Extinction is natural.  Healthy even.  You can learn/research all about it.  It's called background extinction. That being said, extinction rates have shot up in modern times, increasing exponentially since the industrial revolution.  I am definitely not that smart, but even I can see the connections.  This is bad.  Even with our propensity to ruin habitats, we should be more careful about what species we destroy, especially in the tropics, because that biodiversity provides a lot of our medical resources.  So if you're too selfish to help animals and plants out of the kindness of your heart, do it for your health.  We get drugs from those things.

That being said, I'm also of the opinion that we should appreciate some of the things we never had to compete with.  Like Dunkleosteus.

Dunkleosteus is a prehistoric member of the extinct class Placodermi.  Placodermi means plate skinned, and you'll see why.

This is what Dunkleosteus looked like:


Would you go swimming in the ocean if you knew that thing was down there somewhere?  No.  That thing is terrifying.  The force of that bite would be around 8000lbs/square inch [right in league with T-rex].  It was over 30 feet long and found in shallow seas, right where you'd want to swim.
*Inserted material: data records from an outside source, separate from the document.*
(** X18. An update stores any string given for [name], [format] or
    [description]: the length bounds and the enumeration of formats that
    creation enforces are not applied to an update ([DeckUpdate] declares
    plain optional strings). *)
Theorem update_skips_creation_bounds
    (st : store) (now : Z) (deck_id : string) (oid : ObjectId)
    (doc : gmap string value) (field s : string) :
  field ∈ ["name"; "format"; "description"] →
  ObjectId_new deck_id = Ok oid →
  List.find (has_id oid) (deck st) = Some doc →
  ∃ st' doc',
    (put_deck (Some st) now deck_id (VDict {[ field := VStr s ]})).2 = Some st'
    ∧ List.find (has_id oid) (deck st') = Some doc'
    ∧ doc' !! field = Some (VStr s).
Proof.
  intros Hfield Hoid Hfind.
  assert (Hp : ∃ payload,
             DeckUpdate.validate (VDict {[ field := VStr s ]}) = Some payload
             ∧ supplied payload field = Some (VStr s)).
  { repeat (apply elem_of_cons in Hfield as [->|Hfield];
            [eexists; split; [by vm_compute|done]|]).
    by apply elem_of_nil in Hfield. }
  destruct Hp as (payload & Hvalid & Hsup).
  assert (Hdump : DeckUpdate.model_dump_exclude_none payload ≠ ∅).
  { intros He. by rewrite <- update_dump_lookup, He, lookup_empty in Hsup. }
  destruct (update_deck_found_state st now deck_id oid doc payload Hoid Hfind Hdump)
    as (l1 & l2 & Hdocs & Hl1 & Hst).
  unfold put_deck. rewrite Hvalid, Hst.
  eexists _, (apply_set (write_set now payload) doc). split; [done|]. simpl. split.
  - rewrite (find_app_no_match _ _ _ Hl1). simpl.
    rewrite updated_document_keeps_id; [done|].
    by destruct (find_first_match _ _ _ Hfind).
  - rewrite write_set_lookup. unfold updated_document.
    rewrite decide_False, Hsup; [done|].
    intros ->. set_solver.
Qed.
(** * jedisasm: JEDEC fuse-map disassembler for PAL16L8 / GAL16V8

    A shallow embedding of [jedisasm.py] and the verification of its
    specification.  Python integers are [Z], Python lists are [list],
    file contents and JEDEC commands are [list ascii] (one element per
    character returned by [fp.read(1)]), pin and signal names are [string].
    Every operation that can raise in Python lives in the [result] monad. *)

From Stdlib Require Import Ascii String.
From Stdlib Require Import ZArith List Bool Lia Sorted DecimalString.
Import ListNotations.
Open Scope Z_scope.

(** ** Exceptions and the error monad *)

Inductive exn : Type :=
| IndexError
| ValueError
| TypeError (msg : string).

Inductive result (A : Type) : Type :=
| Ok (a : A)
| Raise (e : exn).
Arguments Ok {A} a.
Arguments Raise {A} e.

Definition bind {A B} (m : result A) (k : A -> result B) : result B :=
  match m with
  | Ok a => k a
  | Raise e => Raise e
  end.

Notation "x <- m ;; k" := (bind m (fun x => k))
  (at level 61, m at next level, right associativity).

(** ** Python list indexing *)

(** [l[i]]: a negative index counts from the end, anything outside
    [-len, len) raises [IndexError]. *)
Definition py_index {A} (l : list A) (i : Z) : option nat :=
  let n := Z.of_nat (length l) in
  if (0 <=? i) && (i <? n) then Some (Z.to_nat i)
  else if (- n <=? i) && (i <? 0) then Some (Z.to_nat (i + n))
  else None.

Definition getitem {A} (l : list A) (i : Z) : result A :=
  match py_index l i with
  | Some k => match nth_error l k with
              | Some x => Ok x
              | None => Raise IndexError
              end
  | None => Raise IndexError
  end.

Fixpoint update {A} (l : list A) (k : nat) (v : A) : list A :=
  match l, k with
  | [], _ => []
  | _ :: t, O => v :: t
  | h :: t, S k' => h :: update t k' v
  end.

(** [l[i] = v] *)
Definition setitem {A} (l : list A) (i : Z) (v : A) : result (list A) :=
  match py_index l i with
  | Some k => Ok (update l k v)
  | None => Raise IndexError
  end.

(** [range(a, b)] and [range(a, b, step)] for a positive [step]. *)
Definition py_range (a b : Z) : list Z :=
  map (fun k => a + Z.of_nat k) (seq 0 (Z.to_nat (b - a))).

Definition py_range_step (a b step : Z) : list Z :=
  map (fun k => a + step * Z.of_nat k)
      (seq 0 (Z.to_nat ((b - a + step - 1) / step))).

(** ** Term decoder *)

Definition fusemap_t := list Z.
Definition ANDList := list Z.
Definition ORList := list ANDList.

(** The body of the [for] loop of [is_term_nonzero], over the remaining
    values of the range. *)
Fixpoint is_term_nonzero_loop (fusemap : fusemap_t) (rng : list Z) : result bool :=
  match rng with
  | [] => Ok true
  | i :: rng' =>
      a <- getitem fusemap i ;;
      if a =? 0 then
        b <- getitem fusemap (i + 1) ;;
        if b =? 0 then Ok false else is_term_nonzero_loop fusemap rng'
      else is_term_nonzero_loop fusemap rng'
  end.

Definition is_term_nonzero (fusemap : fusemap_t) (indices : Z * Z) : result bool :=
  is_term_nonzero_loop fusemap (py_range_step (fst indices) (snd indices) 2).

(** The list comprehension of [collect_and_terms]. *)
Fixpoint collect_and_terms_loop (fusemap : fusemap_t) (start : Z) (rng : list Z)
  : result ANDList :=
  match rng with
  | [] => Ok []
  | i :: rng' =>
      v <- getitem fusemap (start + i) ;;
      rest <- collect_and_terms_loop fusemap start rng' ;;
      Ok (if v =? 0 then i :: rest else rest)
  end.

Definition collect_and_terms (fusemap : fusemap_t) (indices : Z * Z) : result ANDList :=
  collect_and_terms_loop fusemap (fst indices)
                         (py_range 0 (snd indices - fst indices)).

(** ** Python string builtins, on the characters of a [str] *)

Definition str := list ascii.

Definition lit (s : string) : str := list_ascii_of_string s.

Definition STAR : ascii := "*"%char.
Definition ETX : ascii := "003"%char.
Definition CR : ascii := "013"%char.
Definition LF : ascii := "010"%char.
Definition SPACE : ascii := " "%char.

(** [str.isspace] on the code points 0..255. *)
Definition py_isspace (c : ascii) : bool :=
  let n := nat_of_ascii c in
  ((9 <=? n) && (n <=? 13) || (28 <=? n) && (n <=? 32)
   || (n =? 133) || (n =? 160))%nat.
(** * news-please: the Common Crawl extractor and its example driver

    A shallow embedding of
      - [newsplease/crawler/commoncrawl_extractor.py] (class
        [CommonCrawlExtractor]) and
      - [newsplease/examples/commoncrawl.py] (the per-record worker and the
        callback that writes the article sink),
    followed by the properties of the fetch / materialise / extract pipeline.

    Python strings are [string]s holding the UTF-8 bytes of the text.  The
    file system, the console and every call of an external capability are
    threaded through an explicit [world]; exceptions and [sys.exit()] are
    outcomes of a small state-and-error monad.  Creating and writing a file
    always succeeds: permissions and full disks are outside the model. *)

From Stdlib Require Import String Ascii List NArith Lia.
From Stdlib Require Import Sorting.Permutation.
From stdpp Require Import gmap strings list pretty.

Import ListNotations.
Local Open Scope string_scope.

(** ** Python library functions used by the source *)

Module Py.

Definition in_range (lo hi c : ascii) : bool :=
  (N_of_ascii lo <=? N_of_ascii c)%N && (N_of_ascii c <=? N_of_ascii hi)%N.

Definition ascii_eqb (a b : ascii) : bool := Ascii.eqb a b.

(** [urllib.parse._ALWAYS_SAFE]: letters, digits and [_.-~]. *)
Definition always_safe (c : ascii) : bool :=
  (in_range "A" "Z" c || in_range "a" "z" c || in_range "0" "9" c
   || ascii_eqb c "_" || ascii_eqb c "." || ascii_eqb c "-" || ascii_eqb c "~")%char.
Dunkleosteus made a guest appearance in Dinotopia, for those of us who can't contain our nerdiness [It is an awesome book, I hope all of you have].  The Fish that guarded the Diamond cave, which was the entrance to the World Beneath, was a dunkleosteus [and please don't judge me for not even having to look that up].  It attacked the Remora.

A lot of extinct species are being revived in awful movies, like Megalodon.  This giant shark was made to look truly ridiculous in Mega Shark versus Giant Octopus and Mega Shark versus Crocosaurus.  Painful.  The shark wouldn't have had the brain capacity to realize it should be embarrassed, so I will have to be embarrassed for it.

Moral of this, if you're going to revive extinct species in the entertainment business, do it like Dinotopia, not like Mega Shark.  You will turn an impressive predator into a laughing stock.